_Data supplied:_
◆ ◆ ◆ ◆ ◆
(** ** Volumes *)

Lemma put_volume suffix l at_ cell env f v :
  addressed env → ready env → volume_of env l = Some v →
  (∀ v, (f v).(vol_resource_lineage_id) = v.(vol_resource_lineage_id)
        ∧ (f v).(vol_resource_id) = v.(vol_resource_id)) →
  (∀ v, typed_storage v.(vol_storage) → typed_storage (f v).(vol_storage)) →
  (∀ at', is_place at' = true →
     PlainCell (volume_look (f v) at') = if decide (at' = at_) then cell else PlainCell (volume_look v at')) →
  put_at suffix l at_ cell env (update_volume env l f).
Proof.
  intros Hok Ht Hv Hkeep Hty Hpl.
  assert (∀ l', vol_resource_id <$> volume_of (update_volume env l f) l'
                = vol_resource_id <$> volume_of env l') as Hids.
  { intros l'. rewrite volume_of_update by apply Hkeep. case_decide; [subst|done].
    destruct (volume_of env l'); simpl; [|done]. f_equal. apply Hkeep. }
  split.
  - apply addressed_update_volume; [apply Hkeep..|done].
  - by apply typed_update_volume.
  - unfold frame. simpl. rewrite !(map_update_first _ _ f) by (intros x; apply Hkeep). done.
  - intros l' at' Hp Hne. unfold sealed_place at 1.
    change (service_of (update_volume env l f) l') with (service_of env l').
    destruct (service_of env l') as [s|] eqn:Hs.
    + rewrite decide_False by (intros [-> _]; by eapply lineage_kinds).
      unfold sealed_place. rewrite Hs. destruct at'; try done. simpl. unfold mount_look.
      by rewrite Hids.
    + rewrite volume_of_update by apply Hkeep. unfold sealed_place. rewrite Hs. case_decide as Hll.
      * subst l'. rewrite Hv. simpl. rewrite Hpl by done.
        destruct (decide (at' = at_)), (decide (l = l ∧ at' = at_)); naive_solver.
      * by rewrite decide_False by naive_solver.
Qed.

Lemma put_volume_at uuid suffix env l at_ cell env' :
  at_ = AtName ∨ at_ = AtStorage →
  addressed env → ready env → shown at_ cell →
  put_sealed uuid env {| row_lineage := l; row_at := at_ |} cell = Ok env' →
  put_at suffix l at_ cell env env'.
Proof.
  intros Hat Hok Ht Hsh Hput. unfold put_sealed, put_into in Hput. cbn [row_at row_lineage] in Hput.
  destruct (volume_of env l) as [v|] eqn:Hv.
  2: { assert (cell = PlainCell Absent ∧ env' = env) as [-> ->].
       { destruct Hat as [-> | ->]; destruct Hsh as [->|Hsh]; try (by injection Hput as <-);
           [destruct Hsh as (? & ->)|destruct Hsh as (? & ? & ->)]; done. }
       apply put_nothing; [done..|]. unfold sealed_place. rewrite Hv.
       destruct (service_of env l); by destruct Hat as [-> | ->]. }
  destruct Hat as [-> | ->]; destruct Hsh as [->|Hsh]; try done.
  - destruct Hsh as (name & ->). simpl in Hput. rewrite read_string in Hput. injection Hput as <-.
    eapply put_volume; [done..|]. intros at' _. by destruct at'.
  - destruct Hsh as (storage & Hst & ->). simpl in Hput. rewrite read_storage in Hput by done.
    injection Hput as <-. eapply put_volume; [done..|]. intros at' _. by destruct at'.
Qed.

(** ** Any place *)

Theorem put_place_at uuid suffix env l at_ cell env' :
  addressed env → ready env → shown at_ cell →
  put_sealed uuid env {| row_lineage := l; row_at := at_ |} cell = Ok env' →
  put_at suffix l at_ cell env env'.
Proof.
  intros Hok Ht Hsh Hput. destruct at_; [done|done|eapply put_volume_at; eauto..| | |].
  - by eapply put_setting_at.
  - by eapply put_mount_at.
  - by eapply put_variable_at.
Qed.

(** ** The git branch of a source *)

Definition git_cell (cell : Cell) : bool :=
  match cell with
  | CellValue (VObject fields) => bool_decide (bget fields "type" = Some (VString "git"))
  | _ => false
  end.

(** A git source keeps the branch the Service has, else has none yet. *)
Definition branch_after (source branch : Cell) : Cell :=
  if git_cell source then
    match branch with
    | Absent => CellValue (ServiceGitBranch_json (BranchDisconnected None))
    | _ => branch
    end
  else Absent.

Definition is_git (source : ServiceSource) : bool :=
  match source with SourceGit _ _ _ _ _ _ => true | _ => false end.

Lemma git_cell_look config suffix :
  git_cell (setting_look config suffix SetSource) = is_git config.(sc_source).
Proof.
  unfold setting_look, at_default. rewrite setting_value_json. cbn [setting_json].
  destruct (sc_source config); simpl; repeat case_bool_decide; try done.
Qed.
◆ ◆ ◆ ◆ ◆
_Exercise details:_ Can you repeat, word for word, every line above from the one containing "v).(vol_resource_id) = v.(vol_resource_id)) →" down to the one containing "intros Hok Ht Hv Hkeep Hty Hpl.", including both?

_Response area:_
        ∧ (f v).(vol_resource_id) = v.(vol_resource_id)) →
  (∀ v, typed_storage v.(vol_storage) → typed_storage (f v).(vol_storage)) →
  (∀ at', is_place at' = true →
     PlainCell (volume_look (f v) at') = if decide (at' = at_) then cell else PlainCell (volume_look v at')) →
  put_at suffix l at_ cell env (update_volume env l f).
Proof.
  intros Hok Ht Hv Hkeep Hty Hpl.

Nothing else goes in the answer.